J’ose dire qu’aussi-tôt que, dans les papiers publics, on avance un procédé relatif à l’agriculture, qu’il me paroisse bon ou mauvais, je le vérifie. Que de temps j’ai perdu dans ces examens ! On a proposé d’unir l’arsenic avec de la chaux ; que résulte-t-il de ce mélange ? un sel neutre, puisque l’arsenic est acide, (voyez ces mots) & la chaux est alcaline. Mais si l’expérience a prouvé démonstrativement que les alcalis détruisent le charbon ou la carie des blés, les sels neutres ne produiront pas le même effet. Le but qu’on se propose dans cette expérience se reduira donc au simple effet de fortifier la végétation du grain ; mais comme il a été dit au mot Chaulage, que les deux lobes du grain ne subsistent plus dès que la radicule du germe s’est enfoncée en terré, cette préparation est donc inutile pour la prospérité de la plante. Allons plus avant & suivons les raisonnemens faits à ce sujet. De la prompte sortie du germe & de la vigueur avec laquelle il plonge, dépendent les succès postérieurs de la plante. C’étoit ce qu’il falloit démontrer, & comme proposition générale elle est fausse. Supposons un grain bien infusé, bien pénétré des principes salins, & que ce grain soit dans nos provinces méridionales semé en octobre. Il arrive souvent que l’on y sème lorsque les terres sont dans un très-grand état de siccité & que la pluie ne survient qu’un ou deux mois après ; que le grain y germe difficilement, & que sans les vents de mer qui remplissent d’humidité l’atmosphère, il seroit bien plus long-temps encore à sortir de terre.
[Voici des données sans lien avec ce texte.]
(** * Mailcam: detection pipeline, daily tracker and sidecar reconciler

    A shallow embedding of the numeric core of
    [detector/mailcam_detector_onnx.py], [detector/twostage.py] and
    [mailcam_bundle/mailcam_sidecar.py].

    Conventions of the embedding:
    - numpy / Python floats are modelled by exact rationals [Q]; comparisons
      are the boolean tests the code performs; rounding error, NaN and
      infinities are outside the model;
    - Python dicts and sets are stdpp [gmap] / [gset];
    - a Python exception is a [None] result;
    - the wall clock and the neural network are explicit inputs, and so is
      the range of timestamps [datetime.fromtimestamp] accepts, which is
      the platform's. *)

From Stdlib Require Import Ascii String QArith Qminmax Qround Lqa.
From stdpp Require Import gmap strings list sorting pretty.
From Equations Require Import Equations.

Local Open Scope Q_scope.

(** ** Python and numpy helpers *)

(** [a < b] on floats, as a boolean. *)
Definition Qltb (a b : Q) : bool := negb (Qle_bool b a).

(** [a >= b] on floats, as a boolean. *)
Definition Qgeb (a b : Q) : bool := Qle_bool b a.

(** [a > b] on floats, as a boolean. *)
Definition Qgtb (a b : Q) : bool := negb (Qle_bool a b).

(** Python's [int(x)] on a float: truncation towards zero. *)
Definition py_int (x : Q) : Z :=
  if Qltb x 0 then Qceiling x else Qfloor x.

(** Python's [round(x)] on a float: to the nearest integer, ties to even. *)
Definition round_half_even (x : Q) : Z :=
  let f := Qfloor x in
  let r := x - inject_Z f in
  match Qcompare r (1 # 2) with
  | Lt => f
  | Gt => (f + 1)%Z
  | Eq => if Z.even f then f else (f + 1)%Z
  end.

(** Python's [round(x, ndigits)] on a float. *)
Definition py_round (x : Q) (ndigits : nat) : Q :=
  inject_Z (round_half_even (x * inject_Z (10 ^ Z.of_nat ndigits)))
  / inject_Z (10 ^ Z.of_nat ndigits).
Qu’arrivera-t-il pendant cet espace de temps ? Les sels trop concentrés dans le grain le racorniront & le durciront, & peut-être parviendront-ils à détruire complètement le germe.

On objectera que le sel conserve les viandes ; cela est vrai jusqu’à un certain point, & la conservation dépend & de la qualité & de la quantité du sel ; d’ailleurs, les viandes sont un corps humide & mou dans le principe, & le froment est un corps sec. Or, quoi de plus énergique que beaucoup de sels étendus dans une petite quantité d’eau relativement à leur masse.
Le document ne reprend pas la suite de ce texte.